[Stored data]
Lemma send_all_loop send buf l : forall pre s,
  potential s = 0%nat -> conns_ok s -> d_conns s = pre ++ l -> buf <> [] ->
  exists s', conn_loop (length l) (k_id <$> head l) (send_all_body (setinfo_with send) buf) s = inr (tt, s')
    /\ (let '(ks, outs, ws) := deliver buf l (d_writes s) in after_writes s (pre ++ ks) outs ws s').
Proof.
  induction l as [|k l IH]; intros pre s Hp Hok Hc Hbuf.
  { eexists. split; [done|]. split; [by apply same_data_refl|]. by rewrite Hc, !app_nil_r. }
  simpl length. simpl head. change (k_id <$> Some k) with (Some (k_id k)).
  rewrite (conn_loop_at _ _ _ _ _ _ Hok Hc). unfold mbind, D_bind.
  destruct (send_all_body_at send buf s pre k l Hp Hok Hc Hbuf) as (s1 & -> & Hs1).
  rewrite deliver_cons. pose proof (deliver_ids buf [k] (d_writes s)) as Hids.
  destruct (deliver buf [k] (d_writes s)) as [[k1 o1] w1]. csimpl in Hids.
  destruct Hs1 as (Hd1 & Hc1 & Ho1 & Hw1).
  assert (conns_ok s1) as Hok1.
  { unfold conns_ok, ids in *. rewrite Hc1. rewrite Hc in Hok. rewrite !fmap_app, Hids in *. done. }
  destruct (IH (pre ++ k1) s1) as (s' & -> & Hs'); [by destruct Hd1|done|by rewrite Hc1, app_assoc|done|].
  eexists. split; [done|]. rewrite Hw1 in Hs'. destruct (deliver buf l w1) as [[ks outs] ws].
  rewrite app_assoc. by eapply after_writes_trans.
Qed.

Lemma sock_disconnect_at s pre k l :
  conns_ok s -> d_conns s = pre ++ k :: l ->
  sock_disconnect (k_id k) s
  = inr (tt, set_d_conns (set_d_out s (d_out s ++ [Closed (k_id k)])) (pre ++ l)).
Proof.
  intros Hok Hc. unfold sock_disconnect, mbind, D_bind. rewrite (conn_upd_at _ _ _ _ _ Hok Hc).
  assert (forall k', k_id k' = k_id k -> conns_ok (set_d_conns s (pre ++ k' :: l))) as Hok1.
  { intros k' Hk'. unfold conns_ok, ids in *. rewrite Hc in Hok. simpl. rewrite fmap_app in *. csimpl in *. by rewrite Hk'. }
  change (k_id k) with (k_id (set_k_closing k true)).
  rewrite (conn_upd_at (set_d_conns s _) pre (set_k_closing k true) l) by (try done; by apply Hok1).
  unfold dmodify. do 2 f_equal. simpl. unfold conns_ok, ids in Hok. rewrite Hc, fmap_app in Hok. csimpl in Hok.
  apply NoDup_app in Hok as (_ & Hpre & [Hl _]%NoDup_cons). f_equal.
  assert (forall l' : list conn_t, k_id k ∉ k_id <$> l' -> filter (fun k' => k_id k' <> k_id k) l' = l') as Hid.
  { clear. induction l' as [|k' l' IH]; csimpl; [done|]. intros [Hne Hl]%not_elem_of_cons.
    rewrite filter_cons_True by done. by rewrite IH. }
  rewrite filter_app, filter_cons_False by (simpl; tauto). rewrite !Hid; [done|done|].
  intros Hin. apply (Hpre _ Hin). left.
Qed.

Lemma reap_loop l : forall pre s,
  conns_ok s -> d_conns s = pre ++ l ->
  conn_loop (length l) (k_id <$> head l)
    (fun conn => k ← conn_get conn; dwhen (k_closing k) (sock_disconnect conn)) s
  = inr (tt, set_d_conns (set_d_out s (d_out s ++ (Closed <$> closing_ids l))) (pre ++ open_conns l)).
Proof.
  induction l as [|k l IH]; intros pre s Hok Hc.
  { simpl. rewrite !app_nil_r in *. rewrite <- Hc. by destruct s. }
  simpl length. simpl head. change (k_id <$> Some k) with (Some (k_id k)).
  rewrite (conn_loop_at _ _ _ _ _ _ Hok Hc). unfold mbind at 1, D_bind at 1. unfold mbind at 1, D_bind at 1.
  rewrite (conn_get_at _ _ _ _ Hok Hc). unfold closing_ids, open_conns in *.
  destruct (k_closing k) eqn:Ek; cbn [dwhen].
  - rewrite (sock_disconnect_at _ _ _ _ Hok Hc). rewrite (IH pre); [| |done].
    + rewrite filter_cons_True, filter_cons_False by (rewrite Ek; done). csimpl.
      by rewrite <- app_assoc.
    + unfold conns_ok, ids in *. rewrite Hc, fmap_app in Hok. simpl. rewrite fmap_app. csimpl in Hok.
      eapply sublist_NoDup; [exact Hok|]. apply sublist_app; [done|]. by constructor.
  - unfold mret, D_ret. rewrite (IH (pre ++ [k])); [|done|by rewrite <- app_assoc].
    rewrite filter_cons_False, filter_cons_True by (rewrite Ek; done).
    by rewrite <- app_assoc.
Qed.

Lemma reap_closing_eq s :
  conns_ok s ->
  reap_closing s = inr (tt, set_d_conns (set_d_out s (d_out s ++ (Closed <$> closing_ids (d_conns s))))
                              (open_conns (d_conns s))).
Proof.
  intros Hok. unfold reap_closing, each_conn, mbind at 1, D_bind at 1, dget. by apply (reap_loop _ []).
Qed.

(** A broadcast when the published I/O mode is current and not automatic: no freed connection
    is used, every broadcast connection is offered the whole line (cut at 511 bytes) in list order,
    exactly the connections whose write was not complete, and those already marked, are closed, the
    others stay as they were, and no variable, command or flag of the driver changes. *)
Theorem broadcast_exact s msg :
  conns_ok s -> potential s = 0%nat -> msg <> [] ->
  let '(ks, outs, ws) := deliver (snprintf_s ST_SOCK_BUF_LEN msg) (d_conns s) (d_writes s) in
  exists s', send_to_all msg s = inr (tt, s') /\ same_data s s' /\ d_errno s' = EZERO
    /\ d_conns s' = open_conns ks /\ d_writes s' = ws
    /\ d_out s' = d_out s ++ outs ++ (Closed <$> closing_ids ks).
Proof.
  intros Hok Hp Hmsg. set (buf := snprintf_s ST_SOCK_BUF_LEN msg).
  assert (buf <> []) as Hbuf by (unfold buf; destruct msg; done).
  destruct (send_all_loop (send_to_all_fuel 2) buf (d_conns s) [] s Hp Hok eq_refl Hbuf) as (s1 & Hrun & Hs1).
  pose proof (deliver_ids buf (d_conns s) (d_writes s)) as Hids.
  destruct (deliver buf (d_conns s) (d_writes s)) as [[ks outs] ws]. simpl in Hids, Hs1.
  destruct Hs1 as (Hd & Hc & Ho & Hw).
  assert (conns_ok s1) as Hok1 by (unfold conns_ok, ids in *; by rewrite Hc, Hids).
  eexists. split.
  { unfold send_to_all, SEND_DEPTH.
    change (send_to_all_fuel 3 msg) with
      (if Z.of_nat (length msg) <? 1 then mret tt
       else each_conn (send_all_body (setinfo_with (send_to_all_fuel 2)) buf) ;; reap_closing ;; set_errno EZERO).
    rewrite (proj2 (Z.ltb_ge _ _)) by (destruct msg; simpl; [done|lia]).
    unfold mbind at 1, D_bind at 1. unfold each_conn at 1, mbind at 1, D_bind at 1, dget at 1. rewrite Hrun.
    unfold mbind at 1, D_bind at 1. rewrite (reap_closing_eq _ Hok1). reflexivity. }
  split_and!; simpl; try done.
  - destruct Hd. by split.
  - by rewrite Hc.
  - by rewrite Ho, Hc, app_assoc.
Qed.

(** Two clients of a driver whose I/O mode is fixed and published; the second has asked for no
    broadcasts, the third one's write is short. *)
Definition settled_driver (writes : list write_result) : dstate :=
  set_d_writes (set_d_conns (set_d_root (dstate_start true 0 5)
      (state_setinfo 1 Leaf SYNC_VAR ($"no")).1)
    [mkConn 2 9 true pconf_init false 0 false; mkConn 1 8 true pconf_init true 0 false;
     mkConn 0 7 true pconf_init false 0 false]) writes.

Lemma broadcast_exact_witness :
  exists s', send_to_all ($"DATAOK" ++ [LF]) (settled_driver [WFull; WShort 3]) = inr (tt, s')
    /\ ids s' = [2%nat; 1%nat]
    /\ d_out s' = [Sent 2 ($"DATAOK" ++ [LF]); Sent 0 ($"DAT"); Closed 0].
Proof.
  destruct (broadcast_exact (settled_driver [WFull; WShort 3]) ($"DATAOK" ++ [LF])) as (s' & Hrun & _ & _ & Hc & _ & Ho).
  - apply (bool_decide_unpack _). vm_compute. exact I.
  - reflexivity.
  - done.
  - exists s'. split; [exact Hrun|]. unfold ids. rewrite Hc, Ho. split; vm_compute; reflexivity.
Defined.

_Directions for this task:_
Show a copy of each line from the data that includes the word "Hpre".

_Task answer:_
  apply NoDup_app in Hok as (_ & Hpre & [Hl _]%NoDup_cons). f_equal.
  intros Hin. apply (Hpre _ Hin). left.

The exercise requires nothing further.